GPA-djp-Fetik: Je konkreter, desto besser funktioniert Gleichstellungspolitik

Gesetzlich verpflichtende Quote, wenn sich wirklich etwas ändern soll

Wien (OTS) - "Natürlich müssen sich private Unternehmen ihre MitarbeiterInnen selbst aussuchen dürfen, eine verpflichtende Quote für Frauen in Führungspositionen würde diese Auswahl aber nicht einschränken, sondern im Gegenteil verbessern", kommentiert die Frauenvorsitzende der Gewerkschaft der Privatangestellten, Druck, Journalismus, Papier (GPA-djp), Ilse Fetik, aktuelle Aussagen des Wirtschaftsministers: "Frauen sind gut qualifiziert, sie weisen mehr Universitätsabschlüsse auf als Männer und sie bringen noch dazu neue Denk- und Handlungsweisen in die Unternehmen ein."
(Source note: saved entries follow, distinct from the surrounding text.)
(* ===== verification/Engine.v ===== *)
(** * The detection engine ([detect/engine.go])

    The rule registry, the engine's construction and [Evaluate], which runs
    every enabled rule on an event and passes what they find through the
    correlator and the deduplicator.

    All rules of one [Evaluate] see and write one argument map, and every alert
    they build refers to it.  [eval_rules] threads the map through the rules;
    the alerts keep referring to it ([EventArgs]) until [Evaluate] returns, and
    what the caller then reads is the map as the last rule left it ([publish]). *)

From S2P Require Import Prelude GoStrings GoTime Syscalls Events Alerts Tracker Dedup.
From S2P Require Import Config PrivEsc Ptrace SensitiveFile RevShell Storyline.

Section engine.
Context `{UnicodeTables} `{Host}.

(** ** The registry *)

Definition allRules : list Rule :=
  [rulePrivilegeEscalation; ruleSensitiveFileAccess; rulePtraceInjection; ruleReverseShell].

Definition AllRules : list Rule := allRules.

Definition RuleNames : list string := SortStrings (rule_Name <$> allRules).

(** ** Construction *)

(** [type Engine struct] *)
Record Engine := mkEngine {
  en_rules : list Rule;
  en_tracker : Tracker;
  en_correlator : option Correlator;
  en_dedup : option deduper;
  en_cfg : Config
}.

(** The defaults [NewEngine] fills in. *)
Definition fill_Stat (cfg : Config) : Config :=
  match cfg_Stat cfg with
  | Some _ => cfg
  | None => mkConfig (cfg_RevShellWindow cfg) (cfg_DebuggerComms cfg) (cfg_IgnoreLoopback cfg)
      (cfg_IgnoreSelfProc cfg) (Some os_Stat) (cfg_DedupWindow cfg) (cfg_Storyline cfg) (cfg_SelfPID cfg)
  end.
Definition fill_Window (cfg : Config) : Config :=
  if cfg_RevShellWindow cfg <=? 0
  then mkConfig (cfg_RevShellWindow DefaultConfig) (cfg_DebuggerComms cfg) (cfg_IgnoreLoopback cfg)
      (cfg_IgnoreSelfProc cfg) (cfg_Stat cfg) (cfg_DedupWindow cfg) (cfg_Storyline cfg) (cfg_SelfPID cfg)
  else cfg.

(** The set [wanted] of names asked for. *)
Definition wanted_names (enabled : list string) : gset string :=
  foldl (fun wanted name =>
    let name := TrimSpace name in
    if name ==s "" then wanted else {[ name ]} ∪ wanted) ∅ enabled.

(** The loop that picks the rules and crosses their names off. *)
Fixpoint pick_rules (rules : list Rule) (wanted : gset string) : list Rule * gset string :=
  match rules with
  | [] => ([], wanted)
  | r :: rest =>
      if bool_decide (rule_Name r ∈ wanted) then
        let '(picked, wanted) := pick_rules rest (wanted ∖ {[ rule_Name r ]}) in (r :: picked, wanted)
      else pick_rules rest wanted
  end.

(** [NewEngine]: an engine or an error message. *)
Definition NewEngine (cfg : Config) (enabled : list string) : Engine + string :=
  let cfg := fill_Window (fill_Stat cfg) in
  let e rules := mkEngine rules NewTracker (NewCorrelator (cfg_Storyline cfg))
                   (newDeduper (cfg_DedupWindow cfg)) cfg in
  if (length enabled =? 0)%nat then inl (e AllRules)
  else
    let '(rules, wanted) := pick_rules allRules (wanted_names enabled) in
    if (0 <? size wanted)%nat then
      inr ("unknown rule(s): " +:+ Join (SortStrings (elements wanted)) ", "
           +:+ " (available: " +:+ Join RuleNames ", " +:+ ")")
    else if (length rules =? 0)%nat then inr ("no rules enabled (available: " +:+ Join RuleNames ", " +:+ ")")
    else inl (e rules).

(** ** Evaluation *)

(** The loop over the rules: the alerts so far, the shared argument map, the
    correlator and the deduplicator. *)
Record eval_state := mkEval {
  es_alerts : list Alert;
  es_args : gmap string string;
  es_correlator : option Correlator;
  es_dedup : option deduper
}.

Definition eval_rule (cfg : Config) (history : option ProcessHistory) (ev : Event) (st : eval_state) (r : Rule)
    : eval_state :=
  let '(alert, args) := rule_Eval r (mkContext (set_Args ev (es_args st)) history cfg) in
  match alert with
  | None => mkEval (es_alerts st) args (es_correlator st) (es_dedup st)
  | Some alert =>
      let '(chain, alert, co) := Correlate (es_correlator st) ev (deref args (al_Args alert)) alert in
      let '(ok, alert, dd) := dedup_admit (es_dedup st) (deref args (al_Args alert)) alert (ev_Timestamp ev) in
      let alerts := if ok then es_alerts st ++ [alert] else es_alerts st in
      let alerts := match chain with Some chain => alerts ++ [chain] | None => alerts end in
      mkEval alerts args co dd
  end.

(** [Engine.Evaluate]: the alerts as the caller reads them, the event's
    argument map as the rules left it, the engine. *)
Definition Evaluate (e : Engine) (ev : Event) : list Alert * gmap string string * Engine :=
  if ev_PID ev =? cfg_SelfPID (en_cfg e) then ([], ev_Args ev, e)
  else
    let co := Observe (en_correlator e) ev in
    let '(history, tr) := Record_ (en_tracker e) ev in
    let st := foldl (eval_rule (en_cfg e) history ev) (mkEval [] (ev_Args ev) co (en_dedup e)) (en_rules e) in
    (publish (es_args st) <$> es_alerts st, es_args st,
     mkEngine (en_rules e) tr (es_correlator st) (es_dedup st) (en_cfg e)).

(** A stream of events: all alerts, and the engine after it. *)
Fixpoint evaluate_all (e : Engine) (evs : list Event) : list (list Alert) * Engine :=
  match evs with
  | [] => ([], e)
  | ev :: evs' =>
      let '(alerts, _, e) := Evaluate e ev in
      let '(rest, e) := evaluate_all e evs' in (alerts :: rest, e)
  end.

(** [Engine.Rules], [Engine.Tracker], [Engine.Correlating] and [Engine.Stats] *)
Definition Rules (e : Engine) : list Rule := en_rules e.
Definition Engine_Tracker (e : Engine) : Tracker := en_tracker e.
Definition Correlating (e : Engine) : bool := bool_decide (is_Some (en_correlator e)).

Record EngineStats := mkEngineStats { es_Suppressed : Z; es_Storylines : Z; es_AttackChains : Z }.

Definition Engine_Stats (e : Engine) : EngineStats := {|
  es_Suppressed := match en_dedup e with Some d => dd_total d | None => 0 end;
  es_Storylines := Storylines (en_correlator e);
  es_AttackChains := Chains (en_correlator e)
|}.
End engine.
Es sei evident, dass sich der Frauenanteil in Führungsgremien trotz gesetzlicher Verpflichtungen nur sehr langsam erhöht, erinnert Fetik an eine im vergangenen Herbst veröffentlichte Studie der Arbeiterkammer, die beweist, dass nahezu jedes zweite Unternehmen in Österreich die gesetzlich vorgeschriebene Berichtspflicht einfach ignoriert. "Es ist also ganz offensichtlich, dass es statt einer völlig wirkungslosen Berichtspflicht eine gesetzlich verpflichtende Quote von 40 Prozent Frauen in Führungspositionen braucht, wenn sich wirklich etwas ändern soll." Mit zahnlosen Appellen sei Frauen genau so wenig geholfen wie mit politischen Sonntagsreden, so Fetik abschließend: "Je konkreter sie ist, desto besser funktioniert Gleichstellungspolitik!"